Peristiwa

BNN Ubah Ladang Ganja Jadi Lahan Produktif

satria
Foto: ilustrasi/google.com

JAKARTA - Ketua DPR Bambang Soesatyo (Bamsoet) mendukung langkah strategis Badan Narkotika Nasional (BNN) di bawah kepemimpinan Komjen Heru Winarko menjalankan program Grand Design Alternative Development (GDAD).

Bamsoet mengatakan, dengan program ini maka BNN tidak hanya sekadar memberangus keberadaan lahan ganja semata, namun mengalihfungsikannya menjadi agrowisata, pertanian produktif, maupun lainnya yang bisa meningkatkan perekonomian masyarakat.

Dia menegaskan bahwa program ini telah sukses dijalankan di Desa Meunasah Bungo, Kecamatan Peudada, Kabupaten Bireuen, Aceh.

Berkat kerja sama BNN dengan pemerintah daerah dan masyarakat sekitar, lahan ganja seluas 25 hektar berhasil diubah menjadi lahan pertanian produktif seperti jagung.

"Langkah taktis BNN ini tak hanya memberantas peredaran ganja, melainkan juga mencegah dengan konsep pemberdayaan masyarakat,” ujar Bamsoet menanggapi berbagai proyek keberhasilan GDAD yang dijalankan BNN di Aceh, Ahad (21/4/2019).

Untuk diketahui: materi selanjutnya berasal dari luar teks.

Definition get_virtual_cursor_vector (w : World) : Vec :=
  let cursor_direction := vzero in
  let cursor_len := List.length (virtual_cursor w) in
  if (cursor_len <=? 1)%nat then cursor_direction
  else
    let cursor_direction :=
      fold_left
        (fun acc idx =>
           let segment :=
             nth (idx + 1) (virtual_cursor w) vzero -v nth idx (virtual_cursor w) vzero in
           acc +v segment)
        (seq 0 (cursor_len - 1)) cursor_direction in
    vdiv cursor_direction (INR cursor_len).

Definition add_virtual_cursor (w : World) (cursor_pos : Vec) : World :=
  let cursor_len := List.length (virtual_cursor w) in
  if (cursor_len =? 0)%nat
  then set_virtual_cursor w (deque_append (virtual_cursor w) cursor_pos)
  else
    let last_pos := nth (cursor_len - 1) (virtual_cursor w) vzero in
    let last_vector := cursor_pos -v last_pos in
    if Rlt_dec (magnitude last_vector) 0.1 then w
    else
      let cursor_vector := get_virtual_cursor_vector w in
      let w := if Rlt_dec (dot cursor_vector last_vector) 0
               then set_virtual_cursor w [] else w in
      set_virtual_cursor w (deque_append (virtual_cursor w) cursor_pos).

(** [enumerate] *)
Definition enumerate {A : Type} (l : list A) : list (Z * A) :=
  combine (map Z.of_nat (seq 0 (List.length l))) l.

(** One round of the loop of [flow_cursor] over [enumerate(face.verts)];
    the loop state is [(closest_idx, closest_pos)], and [max_dot] is the
    loop's constant bound. *)
Definition flow_step (w : World) (virtual_cursor_pos cursor_direction : Vec) (max_dot : R)
    (st : Z * Vec) (iv : Z * nat) : Z * Vec :=
  let vert_world_pos := mat_apply (matrix_world (object w)) (co (bmesh w) (snd iv)) in
  let vert_vector := normalized (vert_world_pos -v virtual_cursor_pos) in
  let vert_dot := Rabs (1 - dot vert_vector cursor_direction) in
  if Rlt_dec vert_dot max_dot then (fst iv, vert_world_pos) else st.

Definition flow_cursor (w : World) (face_index : nat) (virtual_cursor_pos : Vec)
    : result World :=
  let cursor_len := List.length (virtual_cursor w) in
  if (cursor_len <=? 1)%nat then Ok w
  else
    let cursor_direction := normalized (get_virtual_cursor_vector w) in
    face <- py_index (faces (bmesh w)) face_index ;;
    let max_dot := 1 in
    let '(closest_idx, closest_pos) :=
      fold_left (flow_step w virtual_cursor_pos cursor_direction max_dot)
                (enumerate (face_verts face)) ((-1)%Z, vzero) in
    if (closest_idx =? -1)%Z then Ok w
    else Ok (set_cursor_location w closest_pos).

(** ** Ray casts *)

Definition raycast_object (w : World) (ray_origin ray_direction : Vec)
    : result (option Hit) :=
  let matrix := matrix_world (object w) in
  matrix_inv <- inverted matrix ;;
  let ray_origin_obj := mat_apply matrix_inv ray_origin in
  let ray_target_obj := mat_apply matrix_inv (ray_origin +v ray_direction) in
  let ray_direction_obj := ray_target_obj -v ray_origin_obj in
  match tree w ray_origin_obj ray_direction_obj with
  | None => Ok None
  | Some h =>
      let location := mat_apply matrix (hit_location h) in
      Ok (Some (mkHit location (hit_normal h) (hit_face h) (hit_distance h)))
  end.

(** [raycast_grid]; its four [None]s are [None]. *)
Definition raycast_grid (s : Scene) (grid_id : nat)
    (up_vector right_vector plane_normal ray_origin ray_vector : Vec)
    : result (option (Vec * Vec * Vec * Vec)) :=
  match intersect_line_plane ray_origin (ray_origin +v ray_vector)
                             (cursor_location s) plane_normal with
  | None => Ok None
  | Some plane_pos =>
      let world_pixels := world_pixels (sprytile_data s) in
      target_grid <- py_index (sprytile_grids s) grid_id ;;
      let grid_x := fst (grid target_grid) in
      let grid_y := snd (grid target_grid) in
      ' (grid_position, x_vector, y_vector) <-
        get_grid_pos plane_pos (cursor_location s) right_vector up_vector
                     world_pixels grid_x grid_y ;;
      Ok (Some (grid_position, x_vector, y_vector, plane_pos))
  end.

(** ** Face synthesizer *)

(** [build_face].  [verts.new] appends a vertex, [faces.new] appends a
    face whose loops follow [face_order]; a new loop has UV (0, 0) and
    a new face material 0.  The value is the world after the call and
    [face.index]. *)
Definition build_face (w : World) (position x_vector y_vector up_vector right_vector : Vec)
    : result (World * nat) :=
  matrix_inv <- inverted (matrix_world (object w)) ;;
  let face_position := mat_apply matrix_inv position in
  let x_dot := dot right_vector (normalized x_vector) in
  let y_dot := dot up_vector (normalized y_vector) in
  let x_positive := if Rlt_dec 0 x_dot then true else false in
  let y_positive := if Rlt_dec 0 y_dot then true else false in
  let n := List.length (verts (bmesh w)) in
  let vtx1 := n in
  let vtx2 := S n in
  let vtx3 := S (S n) in
  let vtx4 := S (S (S n)) in
  let verts' :=
    verts (bmesh w) ++ [face_position;
                        face_position +v y_vector;
                        face_position +v x_vector +v y_vector;
                        face_position +v x_vector] in
  let face_order :=
    if Bool.eqb x_positive y_positive then [vtx1; vtx4; vtx3; vtx2]
    else [vtx1; vtx2; vtx3; vtx4] in
  let face := mkFace (map (fun v => mkLoop v (0, 0)) face_order) 0%Z in
  let index := List.length (faces (bmesh w)) in
  let mesh' := mkBMesh verts' (faces (bmesh w) ++ [face]) in
  let w := set_bmesh w mesh' in
  let w := set_tree w (FromBMesh w mesh') in
  Ok (w, index).

(** ** Paint / build orchestrator *)

Definition execute_paint (w : World) (ray_origin ray_vector : Vec) : result World :=
  let '(up_vector, right_vector, plane_normal) := get_current_grid_vectors (scene w) in
  hit <- raycast_object w ray_origin ray_vector ;;
  match hit with
  | None => Ok w
  | Some h =>
      let w := add_virtual_cursor w (hit_location h) in
      grid <- py_index (sprytile_grids (scene w)) (sprytile_gridid (object w)) ;;
      let tile_xy := tile_selection grid in
      ' (w, ret) <- uv_map_face w up_vector right_vector tile_xy (hit_face h) ;;
      match ret with
      | None => Raise TypeError          (* [face_index, grid = None] *)
      | Some (face_index, grid) =>
          let mat_id := materials_find (materials w) (mat_id grid) in
          if (-1 <? mat_id)%Z then
            face <- py_index (faces (bmesh w)) face_index ;;
            let face' := mkFace (loops face) mat_id in
            Ok (set_bmesh w (mkBMesh (verts (bmesh w))
                                     (list_set (faces (bmesh w)) face_index face')))
          else Ok w
      end
  end.

(** The test of [execute_build] on a mesh hit: [check_dot and check_coplanar]. *)
Definition paint_over_gate (plane_normal cursor : Vec) (h : Hit) : bool :=
  let check_dot := dot plane_normal (hit_normal h) in
  let check_dot := check_dot - 1 in
  let check_coplanar := distance_point_to_plane (hit_location h) cursor plane_normal in
  let check_coplanar := if Rlt_dec (Rabs check_coplanar) 0.05 then true else false in
  let check_dot := if Rlt_dec (Rabs check_dot) 0.05 then true else false in
  check_dot && check_coplanar.

(** The branch of [execute_build] that paints over the hit face. *)
Definition build_paint_over (w : World) (up_vector right_vector : Vec) (tile_xy : Z * Z)
    (h : Hit) : result World :=
  let w := add_virtual_cursor w (hit_location h) in
  ' (w, _) <- uv_map_face w up_vector right_vector tile_xy (hit_face h) ;;
  if cursor_flow (sprytile_data (scene w))
  then flow_cursor w (hit_face h) (hit_location h)
  else Ok w.

(** The rest of [execute_build]: a new face on the grid plane. *)
Definition build_new_face (w : World) (up_vector right_vector plane_normal : Vec)
    (tile_xy : Z * Z) (ray_origin ray_vector : Vec) : result World :=
  r <- raycast_grid (scene w) (sprytile_gridid (object w))
                    up_vector right_vector plane_normal ray_origin ray_vector ;;
  match r with
  | None => Ok w
  | Some (face_position, x_vector, y_vector, plane_cursor) =>
      let w := add_virtual_cursor w plane_cursor in
      ' (w, face_index) <-
        build_face w face_position x_vector y_vector up_vector right_vector ;;
      ' (w, _) <- uv_map_face w up_vector right_vector tile_xy face_index ;;
      if cursor_flow (sprytile_data (scene w))
      then flow_cursor w face_index plane_cursor
      else Ok w
  end.

Definition execute_build (w : World) (ray_origin ray_vector : Vec) : result World :=
  grid <- py_index (sprytile_grids (scene w)) (sprytile_gridid (object w)) ;;
  let tile_xy := tile_selection grid in
  let '(up_vector, right_vector, plane_normal) := get_current_grid_vectors (scene w) in
  hit <- raycast_object w ray_origin ray_vector ;;
  match hit with
  | Some h =>
      if paint_over_gate plane_normal (cursor_location (scene w)) h
      then build_paint_over w up_vector right_vector tile_xy h
      else build_new_face w up_vector right_vector plane_normal tile_xy ray_origin ray_vector
  | None =>
      build_new_face w up_vector right_vector plane_normal tile_xy ray_origin ray_vector
  end.

(** ** Vocabulary of the statements *)

Definition axis_x : Vec := mkVec 1 0 0.
Definition axis_y : Vec := mkVec 0 1 0.
Definition axis_z : Vec := mkVec 0 0 1.

(** How well a direction is aligned with an axis. *)
Definition alignment (v axis : Vec) : R := Rabs (dot (normalized v) axis).

Definition sign (c : R) : R :=
  if Rlt_dec 0 c then 1 else if Rlt_dec c 0 then -1 else 0.

(** The axis, pointing the way the input component [c] points, or the
    other way when mirrored. *)
Definition signed_axis (axis : Vec) (c : R) (mirrored : bool) : Vec :=
  axis *v (if mirrored then - sign c else sign c).

(** The spec's [directionVector()]: the consecutive-entry differences
    of the history, and their average. *)
Fixpoint consecutive_differences (history : list Vec) : list Vec :=
  match history with
  | a :: (b :: _) as rest => (b -v a) :: consecutive_differences rest
  | _ => []
  end.

Definition average_difference (history : list Vec) : Vec :=
  match consecutive_differences history with
  | [] => vzero
  | ds => vdiv (vsum ds) (INR (List.length ds))
  end.

(** ** Sample scenes *)

Definition no_hit : BVHTree := fun _ _ => None.

(** A tree whose every ray hits [h]. *)
Definition always_hit (h : Hit) : BVHTree := fun _ _ => Some h.

(** A 1x1-pixel grid showing tile (0, 0), with or without a texture. *)
Definition unit_grid (texture : option Image) : Grid :=
  mkGrid (1, 1)%Z (0, 0)%Z "tiles" texture.

(** A 32x32-pixel grid on a 256x256 texture, showing tile (2, 1). *)
Definition atlas_grid : Grid :=
  mkGrid (32, 32)%Z (2, 1)%Z "tiles" (Some (mkImage (256, 256)%Z)).

(** One grid at one pixel per world unit, painting plane normal +Z and
    up +Y, reference cursor at the world origin, object at the identity
    transform, no materials, cursor flow off. *)
Definition sample_world (g : Grid) (history : list Vec)
    (mesh : BMesh) (t : BVHTree) : World :=
  mkWorld
    (mkScene vzero (mkData 1 axis_z axis_y false) [g])
    (mkObj identity_matrix 0)
    []
    (fun _ => t)
    history mesh t.

Definition triangle (a b c : Vec) : BMesh :=
  mkBMesh [a; b; c] [mkFace [mkLoop 0 (0, 0); mkLoop 1 (0, 0); mkLoop 2 (0, 0)] 0%Z].

(** The score the spec gives a face vertex in the cursor-flow
    prediction: [|1 - dot(vertexVector, direction)|]. *)
Definition vertex_score (w : World) (cursor_world_pos : Vec) (v : nat) : R :=
  let direction := normalized (get_virtual_cursor_vector w) in
  let vertex_vector :=
    normalized (mat_apply (matrix_world (object w)) (co (bmesh w) v) -v cursor_world_pos) in
  Rabs (1 - dot vertex_vector direction).

(** ** The rest of the modal tool *)

(** [scene.sprytile_data.normal_mode] *)
Inductive NormalMode : Type := ModeX | ModeY | ModeZ.

(** [scene.sprytile_data.paint_mode]: the two values the tool acts on,
    and any other value. *)
Inductive PaintMode : Type := PAINT | MAKE_FACE | OtherPaintMode.

(** [scene.sprytile_data.cursor_snap]: likewise. *)
Inductive SnapMode : Type := GRID | VERTEX | OtherSnapMode.

(** What the operator can reach besides the [World]: the remaining
    fields of [scene.sprytile_data], and whether [self.tree] is [None]
    (then the [tree] of the world is not read). *)
Record Session : Type := mkSession {
  world : World;
  tree_released : bool;
  gui_use_mouse : bool;
  lock_normal : bool;
  normal_mode : NormalMode;
  paint_mode : PaintMode;
  cursor_snap_mode : SnapMode
}.

Definition set_world (s : Session) (w : World) : Session :=
  mkSession w (tree_released s) (gui_use_mouse s) (lock_normal s)
            (normal_mode s) (paint_mode s) (cursor_snap_mode s).

Definition set_normal_mode (s : Session) (m : NormalMode) : Session :=
  mkSession (world s) (tree_released s) (gui_use_mouse s)
            (lock_normal s) m (paint_mode s) (cursor_snap_mode s).

(** [scene.sprytile_data.paint_normal_vector = n] and
    [scene.sprytile_data.paint_up_vector = u]. *)
Definition set_paint_vectors (w : World) (n u : Vec) : World :=
  let s := scene w in
  let d := sprytile_data s in
  mkWorld (mkScene (cursor_location s)
                   (mkData (world_pixels d) n u (cursor_flow d))
                   (sprytile_grids s))
          (object w) (materials w) (FromBMesh w) (virtual_cursor w) (bmesh w) (tree w).

Definition NormalMode_eqb (a b : NormalMode) : bool :=
  match a, b with
  | ModeX, ModeX | ModeY, ModeY | ModeZ, ModeZ => true
  | _, _ => false
  end.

Bamsoet memahami, tidak mudah bagi BNN mengubah perilaku masyarakat yang sebelumnya telah bergantung kepada lahan gaja sebagai sumber pendapatan perekonomian.

Di sisi lain, pemberangusan lahan ganja juga tidak membuat efek jera, lantaran ditutup satu tumbuh lagi yang baru. Begitu juga dari segi penindakan hukum yang tidak menghasilkan banyak perubahan.

"Ini menunjukan konsep pemberdayaan untuk pencegahan ternyata lebih jitu dilakukan ketimbang segi penindakan secara hukum,” kata politikus Partai Golkar, itu.

Dia mencatat, program GDAD telah dijalankan di tiga kabupaten di Provinsi Aceh sebagai proyek percontohan, yakni di Aceh Besar, Gayo Lues dan Bireuen.

DPR melihat GDAD sebagai langkah positif. Pihaknya akan mengordinasikan agar berbagai kementerian dan lembaga bisa mendukung.

"Misalnya Kementerian Pertanian dengan menyiapkan bibit dan pupuk, Kementerian PUPR dengan menyiapkan infrastruktur jalan dan irigasi, serta kementerian dan lembaga lainnya,” pungkas Bamsoet.